South Korea, though, is also being unrealistic in a different way. It seems to think that by providing generous humanitarian aid, and by seeking symbols of reconciliation such as railway links, it will eventually make it possible to have peace on the Korean peninsula and a gradual unification between the two countries. By ignoring immediate human-rights issues such as abductions, it hopes that over the next few decades there could be a general improvement in the human rights of the North Korean people. It has already resumed shipments of aid, even though there has been no progress on denuclearisation under the agreement signed with the North on February 13th.
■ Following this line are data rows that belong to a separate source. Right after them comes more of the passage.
(** ** Well-formed layouts *)
Definition range_ok (r : AddressRange) : Prop :=
  0 <= Start r /\ 0 < Size r /\ End r = Start r + Size r /\ End r <= kU32Max.
Definition block_ok (b : MemoryBlock) : Prop :=
  range_ok (range b)
  /\ match backing b with FileBacking offset => 0 <= offset | FillBacking v => byte_ok v end.
(** [b] ends at or before the start of [c]. *)
Definition precedes (b c : MemoryBlock) : Prop := End (range b) <= Start (range c).
(** How many blocks place file byte [o]. *)
Definition covers (o : Z) (p : Z * Z) : Prop := p.1 <= o < p.1 + p.2.
Definition count_covers (rs : list (Z * Z)) (o : Z) : nat := length (filter (covers o) rs).
Definition placements (blocks : list MemoryBlock) (o : Z) : nat :=
  count_covers (mjoin (file_range <$> blocks)) o.
(** What [Create] demands of a layout: some blocks, sorted and disjoint, no
    writable fill block, every file byte placed exactly once and none past the
    file. *)
Definition layout_ok (blocks : list MemoryBlock) (file_size : Z) : Prop :=
  blocks <> [] /\ file_size <> 0
  /\ Forall (fun b => writable_fill b = false) blocks
  /\ StronglySorted precedes blocks
  /\ forall o, placements blocks o = if decide (0 <= o < file_size) then 1%nat else 0%nat.
Definition map_ok (m : MemoryMap) : Prop :=
  Forall block_ok (blocks_ m) /\ 0 <= file_size_ m <= kU32Max /\ layout_ok (blocks_ m) (file_size_ m).
(* ===== verification/BuiltinCatalog.v ===== *)
(** * BuiltinCatalog: [src/backend/config/builtin_catalog.cpp]

    The protocols and vehicles of the application, one definition per entry and in
    the order of the source. *)
From S2P Require Import Prelude MemoryMap MemoryImage Catalog.

(** ** Memory maps *)
(** The value of a [consteval] builder, which compiled. *)
Definition constant {A} (d : A) (o : option A) : A := default d o.
Definition linear (file_size : Z) (segments : list LinearSegment) : list MemoryBlock :=
  constant [] (LinearBlocks file_size segments).
Definition kMc68PackedBlocks : list MemoryBlock :=
  constant [] (a ← FileBlock 0x00000 0x20000 0x00000 kWritable; b ← FillBlock 0x20000 0x08000 0xFF;
               c ← FileBlock 0x28000 0x08000 0x20000 kWritable; Some [a; b; c]).
Definition kMc68FullBlocks : list MemoryBlock :=
  linear 0x30000 [WritableFrom 0x00000; ReadOnlyFrom 0x20000; WritableFrom 0x28000].
Definition map_at_zero (blocks : list MemoryBlock) : MemoryMapSpec := {| map_blocks := blocks; map_definition_base := 0 |}.
Definition kMc68Maps : list MemoryMapSpec := [map_at_zero kMc68PackedBlocks; map_at_zero kMc68FullBlocks].
Definition kBootloaderOf512kBlocks : list MemoryBlock := linear 0x80000 [ReadOnlyFrom 0x00000; WritableFrom 0x08000].
Definition kBootloaderOf512kMaps : list MemoryMapSpec := [map_at_zero kBootloaderOf512kBlocks].
Definition kColt384kBlocks : list MemoryBlock := linear 0x60000 [ReadOnlyFrom 0x00000; WritableFrom 0x08000].
Definition kColt384kMaps : list MemoryMapSpec := [map_at_zero kColt384kBlocks].
Definition kMh8111ReadBlocks : list MemoryBlock := linear 0x80000 [ReadOnlyFrom 0x00000].
Definition kMh8111Blocks : list MemoryBlock := linear 0x180000 [ReadOnlyFrom 0x00000; WritableFrom 0x80000].
Definition kMh8111Maps : list MemoryMapSpec := [map_at_zero kMh8111ReadBlocks; map_at_zero kMh8111Blocks].
Definition kSh72543rBlocks : list MemoryBlock := linear 0x200000 [ReadOnlyFrom 0x0000; WritableFrom 0x6000].
Definition kSh72543rMaps : list MemoryMapSpec := [map_at_zero kSh72543rBlocks].
Definition kSh72531Blocks : list MemoryBlock :=
  linear 0x140000 [ReadOnlyFrom 0x000000; WritableFrom 0x008000; ReadOnlyFrom 0x13FF00].
Definition kSh72531Maps : list MemoryMapSpec := [map_at_zero kSh72531Blocks].
Definition kSh72543DieselBlocks : list MemoryBlock :=
  linear 0x200000 [ReadOnlyFrom 0x000000; WritableFrom 0x008000; ReadOnlyFrom 0x1FFF00].
Definition kSh72543DieselMaps : list MemoryMapSpec := [map_at_zero kSh72543DieselBlocks].
Definition kN83m4mBlocks : list MemoryBlock :=
  linear 0x3E4000 [ReadOnlyFrom 0x08F9C000; WritableFrom 0x08FAC000; ReadOnlyFrom 0x0937FF00].
Definition kN83m4mMaps : list MemoryMapSpec := [{| map_blocks := kN83m4mBlocks; map_definition_base := 0x08F9C000 |}].
Definition kN83m1_5mBlocks : list MemoryBlock :=
  linear 0x184000 [ReadOnlyFrom 0x08F9C000; WritableFrom 0x08FAC000; ReadOnlyFrom 0x0911FF00].
Definition kN83m1_5mMaps : list MemoryMapSpec := [{| map_blocks := kN83m1_5mBlocks; map_definition_base := 0x08F9C000 |}].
But why should this work? The North Korean dictators surely know that if they allow their people more freedoms, more information and more economic opportunities, then the regime itself will be overthrown. The effect of South Korean aid is to delay that day, not to advance it, for the North Korean military control the use and distribution of all aid in their country. They are exploiting South Korean emotions and aspirations, rather than responding to them.

North Korea is a hard, perhaps impossible, country to deal with. But it is necessary at least to deal with it in a realistic way. And to achieve that, South Korea and Japan should be seeking ways to work together, not against each other.